The supply of data, as opposed to the cost of storing it, is essentially limitless. Traditional applications captured all their data through human data entry. That cost is constant at roughly $1bn/TB. But almost all information from all sources is now generated in digital form and with a zero marginal cost.
Harnessing as much of that new data as possible starts with capturing the log data from applications. Mainstream database technology has traditionally bottlenecked on expensive shared storage that required SAN or NAS appliances. Learning how to capture and process data on commodity clusters is critical and the new event log data being collected makes that much easier than with traditional business application data.
Traditional business transactions often updated information and supporting that was much easier when all the database processing nodes could share the same (scale-up and expensive) storage. But log events are all unique because each component or sensor only emits one event at a time, each with a unique timestamp. That means all the events keep getting appended or inserted into the database and that makes it much easier to use commodity clusters. There’s no need for the different database nodes to try to update the same data at the same time.

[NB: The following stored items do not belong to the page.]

(* ===== verification/ManagedPath.v ===== *)
(** * Managed UML paths: crates/pocket-core/src/path.rs

    The constructor that every path put on a UML command line goes through, and
    [join_component].  A path is its bytes, as in an [OsStr]. *)

From S2P Require Import Prelude RustStr Utf8 ErrorCode.

(** ** [Path] of the standard library on Unix *)
Definition is_absolute (path : bytes) : Prop := head path = Some x2f.
#[export] Instance is_absolute_dec path : Decision (is_absolute path).
Proof. unfold is_absolute. apply _. Defined.

Definition to_str (path : bytes) : option bytes :=
  if decide (valid_utf8 path) then Some path else None.

(** [Path::join]: an absolute argument replaces the path, otherwise a separator is
    added unless the path is empty or already ends with one. *)
Definition path_join (path component : bytes) : bytes :=
  if decide (is_absolute component) then component
  else match last path with
       | None | Some x2f => path ++ component
       | Some _ => path ++ x2f :: component
       end.

(** [Path::components] of an absolute path, without the root; "." disappears. *)
Definition components (path : bytes) : list bytes :=
  filter (λ s, s ≠ [] ∧ s ≠ bs ".") (split x2f path).

Module ManagedUmlPath.

Definition MAX_MANAGED_UML_PATH_BYTES : N := 3840.
Definition MAX_UNIX_SOCKET_PATH_BYTES : N := 107.
Definition RUN_DIRECTORY_SOCKET_OVERHEAD_BYTES : N := len (bs "/run-") + 32 + len (bs "/uml").
Definition MAX_RUNTIME_ROOT_PATH_BYTES : N :=
  MAX_UNIX_SOCKET_PATH_BYTES - RUN_DIRECTORY_SOCKET_OVERHEAD_BYTES.
Definition MIN_MANAGED_UML_PATH_COMPONENTS : N := 3.

Inductive ManagedUmlPathError : Set :=
| NotAbsolute
| NotUtf8
| ContainsWhitespace
| ContainsReservedCharacter (character : N)
| NotNormalized
| TooBroad (components minimum : N)
| TooLong (actual maximum : N).

#[export] Instance coded : CodedError ManagedUmlPathError := λ e,
  match e with
  | NotAbsolute => ErrorCode.PathNotAbsolute
  | NotUtf8 => ErrorCode.PathNotUtf8
  | ContainsWhitespace => ErrorCode.PathContainsWhitespace
  | ContainsReservedCharacter _ => ErrorCode.PathContainsReservedCharacter
  | NotNormalized => ErrorCode.PathNotNormalized
  | TooBroad _ _ => ErrorCode.PathTooBroad
  | TooLong _ _ => ErrorCode.PathTooLong
  end.

Record t : Set := ManagedUmlPath { path_buf : bytes }.

(** [matches!(character, ',' | ':' | '\0')] *)
Definition is_reserved (c : N) : Prop := c = 44%N ∨ c = 58%N ∨ c = 0%N.
#[export] Instance is_reserved_dec c : Decision (is_reserved c).
Proof. unfold is_reserved. apply _. Defined.

(** [segment.is_empty() || matches!(segment, "." | "..")] *)
Definition bad_segment (segment : bytes) : Prop :=
  segment = [] ∨ segment = bs "." ∨ segment = bs "..".
#[export] Instance bad_segment_dec s : Decision (bad_segment s).
Proof. unfold bad_segment. apply _. Defined.

Definition new (path : bytes) : result ManagedUmlPathError t :=
  if decide (¬ is_absolute path) then Err NotAbsolute else
  match to_str path with
  | None => Err NotUtf8
  | Some text =>
    if decide (MAX_MANAGED_UML_PATH_BYTES < len text)%N
    then Err (TooLong (len text) MAX_MANAGED_UML_PATH_BYTES) else
    if decide (Exists is_whitespace (chars text)) then Err ContainsWhitespace else
    match list_find is_reserved (chars text) with
    | Some (_, character) => Err (ContainsReservedCharacter character)
    | None =>
      match strip_prefix (bs "/") text with
      | None => Err NotAbsolute
      | Some relative =>
        if decide (relative = []) then Err (TooBroad 0 MIN_MANAGED_UML_PATH_COMPONENTS) else
        let segments := split x2f relative in
        if decide (Exists bad_segment segments) then Err NotNormalized else
        if decide (len segments < MIN_MANAGED_UML_PATH_COMPONENTS)%N
        then Err (TooBroad (len segments) MIN_MANAGED_UML_PATH_COMPONENTS) else
        Ok (ManagedUmlPath path)
      end
    end
  end.

Definition join_component (self : t) (component : bytes) : result ManagedUmlPathError t :=
  if decide (component = [] ∨ x2f ∈ component ∨ component = bs "." ∨ component = bs "..")
  then Err NotNormalized else
  new (path_join (path_buf self) component).

(** ** What the constructor promises *)

(** A component that names an entry of its parent and nothing else. *)
Definition normal_segment (s : bytes) : Prop := ¬ bad_segment s ∧ x2f ∉ s.
(** Text that the UML command-line grammars take literally. *)
Definition plain_text (s : bytes) : Prop :=
  ∃ cs, decode_utf8 s = Some cs ∧ Forall (λ c, ¬ is_whitespace c ∧ ¬ is_reserved c) cs.

Record managed (segments : list bytes) (p : t) : Prop := {
  managed_path : path_buf p = x2f :: join x2f segments;
  managed_depth : 3 ≤ length segments;
  managed_segments : Forall normal_segment segments;
  managed_plain : plain_text (path_buf p);
  managed_len : (len (path_buf p) ≤ MAX_MANAGED_UML_PATH_BYTES)%N;
}.

Lemma plain_text_iff text :
  (valid_utf8 text ∧ ¬ Exists is_whitespace (chars text) ∧
   list_find is_reserved (chars text) = None) ↔ plain_text text.
Proof.
  unfold plain_text, valid_utf8, chars. destruct (decode_utf8 text) as [cs|] eqn:Hd; simpl.
  - rewrite list_find_None, <- Forall_Exists_neg. setoid_rewrite Forall_and. naive_solver.
  - split; [intros [[? [=]] _]|naive_solver].
Qed.

Lemma normal_segments_split relative :
  ¬ Exists bad_segment (split x2f relative) → Forall normal_segment (split x2f relative).
Proof.
  rewrite <- Forall_Exists_neg. intros H. apply Forall_and. split; [done|apply split_pieces].
Qed.

Lemma segments_unique segs segs' :
  segs ≠ [] → segs' ≠ [] → Forall normal_segment segs → Forall normal_segment segs' →
  join x2f segs = join x2f segs' → segs = segs'.
Proof.
  intros Hn Hn' [_ H]%Forall_and [_ H']%Forall_and Heq.
  rewrite <- (split_join x2f segs), <- (split_join x2f segs') by done. by rewrite Heq.
Qed.

Lemma new_Ok path q : new path = Ok q ↔ path_buf q = path ∧ ∃ segments, managed segments q.
Proof.
  unfold new, to_str. split.
  - intros H. ok_inv. destruct (decide (valid_utf8 path)) as [Hv|]; [|done]. ok_inv.
    case_match eqn:Hf; [by case_match|]. case_match eqn:Hr; [|done]. ok_inv.
    apply strip_prefix_Some in Hr as ->. simpl in *. split; [done|]. eexists (split x2f _). constructor; simpl.
    + by rewrite join_split.
    + unfold len, MIN_MANAGED_UML_PATH_COMPONENTS in *. lia.
    + by apply normal_segments_split.
    + by apply plain_text_iff.
    + lia.
  - intros [<- (segs & [Hp Hd Hs (Hv & Hw & Hr)%plain_text_iff Hl])].
    assert (segs ≠ []) by (by intros ->; simpl in Hd; lia).
    assert (split x2f (join x2f segs) = segs) as Hsplit.
    { apply split_join; [done|]. by apply Forall_and in Hs as [_ ?]. }
    assert (join x2f segs ≠ []) as Hne.
    { intros Hnil. rewrite Hnil in Hsplit. subst segs. simpl in Hd. lia. }
    rewrite decide_False by (by rewrite Hp; intros []).
    rewrite decide_True by done. rewrite decide_False by lia. rewrite decide_False by done.
    rewrite Hr, Hp. simpl. rewrite decide_False by done. rewrite Hsplit.
    rewrite decide_False; [|by rewrite <- Forall_Exists_neg; apply Forall_and in Hs as [? _]].
    rewrite decide_False by (unfold len, MIN_MANAGED_UML_PATH_COMPONENTS; lia).
    destruct q; simpl in *. by rewrite <- Hp.
Qed.

Lemma last_join segs :
  segs ≠ [] → Forall normal_segment segs → ∃ b, last (join x2f segs) = Some b ∧ b ≠ x2f.
Proof.
  destruct segs as [|s segs _] using rev_ind; [done|]. intros _ [_ Hs]%Forall_app.
  apply Forall_singleton in Hs as [Hbad Hsep].
  assert (∃ b, last s = Some b ∧ b ≠ x2f) as (b & Hb & ?).
  { destruct (last s) as [b|] eqn:Hl.
    - exists b. split; [done|]. intros ->. by apply last_Some_elem_of in Hl.
    - apply last_None in Hl as ->. destruct Hbad. by left. }
  exists b. split; [|done]. destruct segs as [|s' segs]; [done|].
  rewrite join_snoc, last_app by done. by rewrite last_cons, Hb.
Qed.

Lemma path_join_managed segs p c :
  managed segs p → normal_segment c →
  path_join (path_buf p) c = x2f :: join x2f (segs ++ [c]).
Proof.
  intros [Hp Hd Hs _ _] [Hbad Hsep]. unfold path_join, is_absolute.
  rewrite decide_False.
  2: { destruct c; [done|]. simpl. intros [= ->]. set_solver. }
  assert (segs ≠ []) by (by intros ->; simpl in Hd; lia).
  destruct (last_join segs) as (b & Hb & ?); [done..|].
  rewrite Hp, last_cons, Hb, join_snoc by done. by destruct b.
Qed.

(** [ManagedUmlPath::new] accepts exactly the absolute, lexically normal paths
    of at least three components and at most 3840 bytes whose text is UTF-8
    without white space, [,], [:] or NUL, and it returns the path unchanged. *)
Theorem new_accepts_exactly_managed path q :
  new path = Ok q ↔ path_buf q = path ∧ ∃ segments, managed segments q.
Proof. apply new_Ok. Qed.

(** [join_component] adds exactly one component: from a managed path it
    succeeds exactly when the extended path is managed, so the result can neither
    leave the parent directory nor name the parent itself. *)
Theorem join_component_extends segments p component q :
  managed segments p →
  join_component p component = Ok q ↔ managed (segments ++ [component]) q.
Proof.
  intros Hm. unfold join_component. rewrite guard_ok, new_Ok. split.
  - intros (Hc & Hq & segs' & Hm'). assert (normal_segment component) as Hn.
    { unfold normal_segment, bad_segment. tauto. }
    rewrite (path_join_managed segments) in Hq by done.
    assert (segs' = segments ++ [component]) as <-; [|done].
    destruct Hm as [_ Hd Hs _ _], Hm' as [Hp' Hd' Hs' _ _]. apply segments_unique.
    + by intros ->; simpl in Hd'; lia.
    + by destruct segments.
    + done.
    + by apply Forall_app; split; [|apply Forall_singleton].
    + congruence.
  - intros Hm'. assert (normal_segment component) as Hn.
    { destruct Hm' as [_ _ Hs _ _]. apply Forall_app in Hs as [_ Hs]. by rewrite Forall_singleton in Hs. }
    rewrite (path_join_managed segments) by done.
    split_and!; [|by apply managed_path|by eexists].
    destruct Hn as [Hb Hs]. unfold bad_segment in Hb. tauto.
Qed.

#[local] Instance normal_segment_dec s : Decision (normal_segment s).
Proof. unfold normal_segment. apply _. Defined.

Lemma join_component_extends_witness :
  let root := ManagedUmlPath (bs "/srv/pocket/store") in
  managed [bs "srv"; bs "pocket"; bs "store"] root ∧
  (join_component root (bs "leases") = Ok (ManagedUmlPath (bs "/srv/pocket/store/leases")) ↔
   managed ([bs "srv"; bs "pocket"; bs "store"] ++ [bs "leases"])
     (ManagedUmlPath (bs "/srv/pocket/store/leases"))).
Proof.
  assert (managed [bs "srv"; bs "pocket"; bs "store"] (ManagedUmlPath (bs "/srv/pocket/store"))) as Hm.
  { constructor.
    - reflexivity.
    - simpl; lia.
    - apply (bool_decide_unpack _). vm_compute. exact I.
    - eexists. split; [reflexivity|]. apply (bool_decide_unpack _). vm_compute. exact I.
    - vm_compute. discriminate. }
  split; [exact Hm|]. apply (join_component_extends _ _ _ _ Hm).
Defined.

End ManagedUmlPath.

The variety of “things” emitting events requires new ways of storing information – almost like ingesting a Data Lake and then reorganizing everything into a Teradata data warehouse
So many applications and the services within them are emitting events that evolve with them that new database storage techniques are necessary. JSON has emerged as the preferred way of representing this data. It has the flexibility to handle the variety of machine-generated information. It also is easy for developers to read when they’re working with it.
Traditional business transactions come from the same forms so common transactions can all be stored together in common tables. But JSON “documents” have no such guarantees that they will all be alike. So for a database to be accessible like traditional SQL databases, it has to be much cleverer in organizing the data. Under the covers it has to take on more of the admin tasks of tuning the physical layout of the data to deliver on the performance expectations of end-users.
(to be covered in part 2 of 2 posts on this topic)…
- Deliver near real-time responsiveness between capturing data and driving an action
- Build towards “converged” analytics, which enables any type of analytics on any type of data
Action Items
- To get ready for the future of smart, connected products, practitioners must deal with the current equivalent of IoT: the portfolio of modern applications.
- Properly collecting and analyzing their log data in order manage them requires putting in place many of the skills, infrastructure, and processes necessary to support the IoT of tomorrow.
- Running Hadoop on a public cloud is likely the quickest way to acquire the skills to manage elastic big data applications on shared infrastructure.